ACTIVITY: Print this span of the material below exactly: the line with "apply (forZ_ind (fun", the line with "set (b := active", and every line between them, but nothing else.

RECORDS PROVIDED:

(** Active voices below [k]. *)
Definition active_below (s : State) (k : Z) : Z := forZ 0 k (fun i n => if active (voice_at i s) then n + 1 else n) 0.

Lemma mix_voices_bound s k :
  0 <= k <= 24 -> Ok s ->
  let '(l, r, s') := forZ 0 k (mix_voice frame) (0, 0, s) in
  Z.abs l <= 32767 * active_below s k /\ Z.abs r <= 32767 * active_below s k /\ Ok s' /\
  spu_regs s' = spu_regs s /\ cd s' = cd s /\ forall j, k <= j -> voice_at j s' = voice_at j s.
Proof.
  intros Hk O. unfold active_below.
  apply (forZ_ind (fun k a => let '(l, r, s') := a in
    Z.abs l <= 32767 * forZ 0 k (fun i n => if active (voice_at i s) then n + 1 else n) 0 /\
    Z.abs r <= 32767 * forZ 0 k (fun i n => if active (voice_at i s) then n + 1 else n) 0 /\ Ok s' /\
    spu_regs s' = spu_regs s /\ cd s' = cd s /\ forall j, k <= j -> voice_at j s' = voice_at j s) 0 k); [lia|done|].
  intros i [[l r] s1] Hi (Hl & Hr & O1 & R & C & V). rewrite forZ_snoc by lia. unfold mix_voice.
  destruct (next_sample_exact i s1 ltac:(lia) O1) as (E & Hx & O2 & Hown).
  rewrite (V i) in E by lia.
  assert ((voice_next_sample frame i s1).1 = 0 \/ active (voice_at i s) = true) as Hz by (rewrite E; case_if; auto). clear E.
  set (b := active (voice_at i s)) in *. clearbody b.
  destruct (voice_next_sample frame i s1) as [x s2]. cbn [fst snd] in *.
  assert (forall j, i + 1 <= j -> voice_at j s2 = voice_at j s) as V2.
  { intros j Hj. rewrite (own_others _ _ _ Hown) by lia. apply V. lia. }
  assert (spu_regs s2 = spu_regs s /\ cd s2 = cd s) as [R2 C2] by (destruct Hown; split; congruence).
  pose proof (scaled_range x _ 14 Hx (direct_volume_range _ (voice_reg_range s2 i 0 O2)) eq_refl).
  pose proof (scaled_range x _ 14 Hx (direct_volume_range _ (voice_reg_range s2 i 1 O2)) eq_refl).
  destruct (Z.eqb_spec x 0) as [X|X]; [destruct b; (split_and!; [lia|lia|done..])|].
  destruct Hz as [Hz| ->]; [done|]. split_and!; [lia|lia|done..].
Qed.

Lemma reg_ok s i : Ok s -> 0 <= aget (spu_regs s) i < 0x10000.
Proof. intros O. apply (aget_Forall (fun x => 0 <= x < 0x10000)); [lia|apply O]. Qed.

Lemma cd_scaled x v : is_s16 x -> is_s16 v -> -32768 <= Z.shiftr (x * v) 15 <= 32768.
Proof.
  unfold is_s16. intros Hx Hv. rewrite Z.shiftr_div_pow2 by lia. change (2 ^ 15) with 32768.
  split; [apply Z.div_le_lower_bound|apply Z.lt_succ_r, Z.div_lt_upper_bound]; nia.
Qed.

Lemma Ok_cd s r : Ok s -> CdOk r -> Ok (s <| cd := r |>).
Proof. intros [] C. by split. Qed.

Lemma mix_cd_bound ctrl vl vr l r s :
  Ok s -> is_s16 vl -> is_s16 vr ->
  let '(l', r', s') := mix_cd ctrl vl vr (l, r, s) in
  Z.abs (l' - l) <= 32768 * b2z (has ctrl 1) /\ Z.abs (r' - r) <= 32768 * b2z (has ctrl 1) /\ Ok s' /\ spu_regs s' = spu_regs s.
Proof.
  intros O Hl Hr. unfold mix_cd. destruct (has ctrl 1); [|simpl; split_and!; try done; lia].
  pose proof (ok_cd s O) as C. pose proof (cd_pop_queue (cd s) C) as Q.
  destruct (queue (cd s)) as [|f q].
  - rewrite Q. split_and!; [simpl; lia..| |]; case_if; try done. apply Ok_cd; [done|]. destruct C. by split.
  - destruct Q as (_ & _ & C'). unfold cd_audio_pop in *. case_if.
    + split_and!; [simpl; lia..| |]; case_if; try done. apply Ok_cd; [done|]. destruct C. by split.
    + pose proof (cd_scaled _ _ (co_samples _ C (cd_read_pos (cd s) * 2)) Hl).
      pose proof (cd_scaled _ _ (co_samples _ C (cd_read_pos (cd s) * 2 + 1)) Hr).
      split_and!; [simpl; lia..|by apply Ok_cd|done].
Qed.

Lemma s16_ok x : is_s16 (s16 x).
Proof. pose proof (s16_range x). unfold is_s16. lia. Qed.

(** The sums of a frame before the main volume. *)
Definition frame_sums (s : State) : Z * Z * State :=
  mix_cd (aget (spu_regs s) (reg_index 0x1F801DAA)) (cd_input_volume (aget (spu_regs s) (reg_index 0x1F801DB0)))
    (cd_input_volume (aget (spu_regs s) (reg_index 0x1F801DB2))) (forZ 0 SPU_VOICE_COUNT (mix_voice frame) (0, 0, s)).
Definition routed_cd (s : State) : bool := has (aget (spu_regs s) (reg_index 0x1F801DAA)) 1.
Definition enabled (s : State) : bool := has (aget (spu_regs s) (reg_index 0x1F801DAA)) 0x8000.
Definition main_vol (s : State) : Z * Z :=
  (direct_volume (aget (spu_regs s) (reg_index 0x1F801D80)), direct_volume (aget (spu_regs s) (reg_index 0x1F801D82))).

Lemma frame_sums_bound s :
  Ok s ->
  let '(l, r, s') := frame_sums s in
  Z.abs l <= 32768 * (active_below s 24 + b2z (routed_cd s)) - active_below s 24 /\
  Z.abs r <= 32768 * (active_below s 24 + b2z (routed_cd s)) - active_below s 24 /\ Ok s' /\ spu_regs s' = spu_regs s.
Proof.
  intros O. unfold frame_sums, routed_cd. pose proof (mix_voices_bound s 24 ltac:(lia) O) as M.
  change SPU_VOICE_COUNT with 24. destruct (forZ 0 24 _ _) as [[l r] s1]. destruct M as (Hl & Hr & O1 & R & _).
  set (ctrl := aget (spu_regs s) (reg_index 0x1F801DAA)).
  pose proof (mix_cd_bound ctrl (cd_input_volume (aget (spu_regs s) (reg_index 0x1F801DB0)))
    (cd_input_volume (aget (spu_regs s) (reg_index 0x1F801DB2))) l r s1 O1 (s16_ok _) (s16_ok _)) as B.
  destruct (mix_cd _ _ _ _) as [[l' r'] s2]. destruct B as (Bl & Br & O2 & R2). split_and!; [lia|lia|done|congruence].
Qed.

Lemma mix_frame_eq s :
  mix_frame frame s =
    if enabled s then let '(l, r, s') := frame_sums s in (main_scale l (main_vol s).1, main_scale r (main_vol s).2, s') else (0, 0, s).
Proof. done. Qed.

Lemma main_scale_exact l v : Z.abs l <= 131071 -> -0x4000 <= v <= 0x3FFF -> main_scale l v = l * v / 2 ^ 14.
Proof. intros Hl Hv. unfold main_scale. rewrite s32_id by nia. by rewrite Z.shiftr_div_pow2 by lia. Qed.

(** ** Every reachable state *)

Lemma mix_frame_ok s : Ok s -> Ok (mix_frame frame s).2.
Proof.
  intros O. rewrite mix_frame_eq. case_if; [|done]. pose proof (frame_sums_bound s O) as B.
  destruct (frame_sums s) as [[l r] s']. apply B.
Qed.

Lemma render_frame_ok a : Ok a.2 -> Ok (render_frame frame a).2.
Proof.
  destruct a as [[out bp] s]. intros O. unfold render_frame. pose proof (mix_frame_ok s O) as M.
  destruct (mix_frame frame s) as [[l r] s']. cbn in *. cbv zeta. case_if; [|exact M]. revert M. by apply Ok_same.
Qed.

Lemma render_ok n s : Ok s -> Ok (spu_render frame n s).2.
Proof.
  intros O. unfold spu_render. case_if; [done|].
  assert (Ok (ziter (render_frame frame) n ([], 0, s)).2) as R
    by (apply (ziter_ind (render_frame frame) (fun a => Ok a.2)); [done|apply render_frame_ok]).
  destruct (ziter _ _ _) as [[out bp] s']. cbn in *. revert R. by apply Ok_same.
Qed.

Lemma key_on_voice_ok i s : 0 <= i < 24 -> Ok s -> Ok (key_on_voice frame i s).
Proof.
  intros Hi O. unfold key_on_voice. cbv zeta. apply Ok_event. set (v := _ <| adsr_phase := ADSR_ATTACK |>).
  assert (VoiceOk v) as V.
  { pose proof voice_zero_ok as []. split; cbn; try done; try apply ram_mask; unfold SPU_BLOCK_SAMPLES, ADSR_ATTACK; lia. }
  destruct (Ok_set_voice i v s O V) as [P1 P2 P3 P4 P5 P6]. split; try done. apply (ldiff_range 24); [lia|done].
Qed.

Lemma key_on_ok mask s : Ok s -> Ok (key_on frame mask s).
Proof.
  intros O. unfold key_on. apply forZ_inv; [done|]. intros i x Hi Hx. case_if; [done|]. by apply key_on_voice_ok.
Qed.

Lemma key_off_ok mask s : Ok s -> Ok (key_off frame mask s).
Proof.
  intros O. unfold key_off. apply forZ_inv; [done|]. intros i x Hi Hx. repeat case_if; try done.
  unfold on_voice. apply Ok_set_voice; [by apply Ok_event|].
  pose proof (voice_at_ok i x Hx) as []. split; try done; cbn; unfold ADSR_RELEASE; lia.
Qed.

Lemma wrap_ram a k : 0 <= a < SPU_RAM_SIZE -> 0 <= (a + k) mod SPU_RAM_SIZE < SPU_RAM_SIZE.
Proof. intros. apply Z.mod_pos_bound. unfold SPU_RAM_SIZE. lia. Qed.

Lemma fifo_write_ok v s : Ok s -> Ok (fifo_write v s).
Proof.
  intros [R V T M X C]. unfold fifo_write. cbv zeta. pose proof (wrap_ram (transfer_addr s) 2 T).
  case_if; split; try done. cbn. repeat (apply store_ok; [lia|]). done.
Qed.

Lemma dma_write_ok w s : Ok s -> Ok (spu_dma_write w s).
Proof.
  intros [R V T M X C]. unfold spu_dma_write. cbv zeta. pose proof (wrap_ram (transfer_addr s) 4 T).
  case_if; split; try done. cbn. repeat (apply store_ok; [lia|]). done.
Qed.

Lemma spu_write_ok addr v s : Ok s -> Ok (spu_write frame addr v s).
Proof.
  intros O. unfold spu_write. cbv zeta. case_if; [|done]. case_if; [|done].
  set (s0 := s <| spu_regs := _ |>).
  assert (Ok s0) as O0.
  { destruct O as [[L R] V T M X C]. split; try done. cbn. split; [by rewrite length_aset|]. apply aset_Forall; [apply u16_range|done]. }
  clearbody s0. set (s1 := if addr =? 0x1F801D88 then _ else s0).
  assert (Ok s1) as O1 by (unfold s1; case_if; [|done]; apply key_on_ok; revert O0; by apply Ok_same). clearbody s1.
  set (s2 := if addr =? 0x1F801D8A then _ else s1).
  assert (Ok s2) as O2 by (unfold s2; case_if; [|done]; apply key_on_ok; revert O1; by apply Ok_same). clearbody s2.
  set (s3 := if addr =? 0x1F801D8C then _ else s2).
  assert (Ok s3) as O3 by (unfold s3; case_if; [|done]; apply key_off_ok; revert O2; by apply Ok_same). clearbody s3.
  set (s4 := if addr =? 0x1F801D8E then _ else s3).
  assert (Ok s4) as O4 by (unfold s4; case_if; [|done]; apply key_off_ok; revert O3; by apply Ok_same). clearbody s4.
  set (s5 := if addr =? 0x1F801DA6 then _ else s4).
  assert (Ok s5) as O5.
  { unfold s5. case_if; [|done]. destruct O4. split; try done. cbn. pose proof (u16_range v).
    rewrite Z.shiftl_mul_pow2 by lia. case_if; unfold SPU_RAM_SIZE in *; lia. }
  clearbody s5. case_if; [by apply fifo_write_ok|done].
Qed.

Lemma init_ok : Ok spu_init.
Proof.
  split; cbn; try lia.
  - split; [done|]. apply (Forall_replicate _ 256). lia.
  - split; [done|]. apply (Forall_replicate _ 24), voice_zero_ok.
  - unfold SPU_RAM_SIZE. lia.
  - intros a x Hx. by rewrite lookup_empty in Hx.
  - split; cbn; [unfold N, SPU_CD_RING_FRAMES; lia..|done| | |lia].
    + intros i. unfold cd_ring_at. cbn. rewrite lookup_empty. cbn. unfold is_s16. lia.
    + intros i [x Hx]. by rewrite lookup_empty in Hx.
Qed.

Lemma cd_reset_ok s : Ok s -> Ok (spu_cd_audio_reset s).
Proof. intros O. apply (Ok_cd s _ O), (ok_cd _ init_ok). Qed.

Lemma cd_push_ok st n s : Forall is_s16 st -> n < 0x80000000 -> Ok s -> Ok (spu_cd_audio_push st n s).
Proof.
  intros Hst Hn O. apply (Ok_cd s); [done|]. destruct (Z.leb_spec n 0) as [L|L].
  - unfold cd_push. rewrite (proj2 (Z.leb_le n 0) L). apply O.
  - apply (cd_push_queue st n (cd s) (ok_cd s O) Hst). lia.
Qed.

ANSWER BOX:
  apply (forZ_ind (fun k a => let '(l, r, s') := a in
    Z.abs l <= 32767 * forZ 0 k (fun i n => if active (voice_at i s) then n + 1 else n) 0 /\
    Z.abs r <= 32767 * forZ 0 k (fun i n => if active (voice_at i s) then n + 1 else n) 0 /\ Ok s' /\
    spu_regs s' = spu_regs s /\ cd s' = cd s /\ forall j, k <= j -> voice_at j s' = voice_at j s) 0 k); [lia|done|].
  intros i [[l r] s1] Hi (Hl & Hr & O1 & R & C & V). rewrite forZ_snoc by lia. unfold mix_voice.
  destruct (next_sample_exact i s1 ltac:(lia) O1) as (E & Hx & O2 & Hown).
  rewrite (V i) in E by lia.
  assert ((voice_next_sample frame i s1).1 = 0 \/ active (voice_at i s) = true) as Hz by (rewrite E; case_if; auto). clear E.
  set (b := active (voice_at i s)) in *. clearbody b.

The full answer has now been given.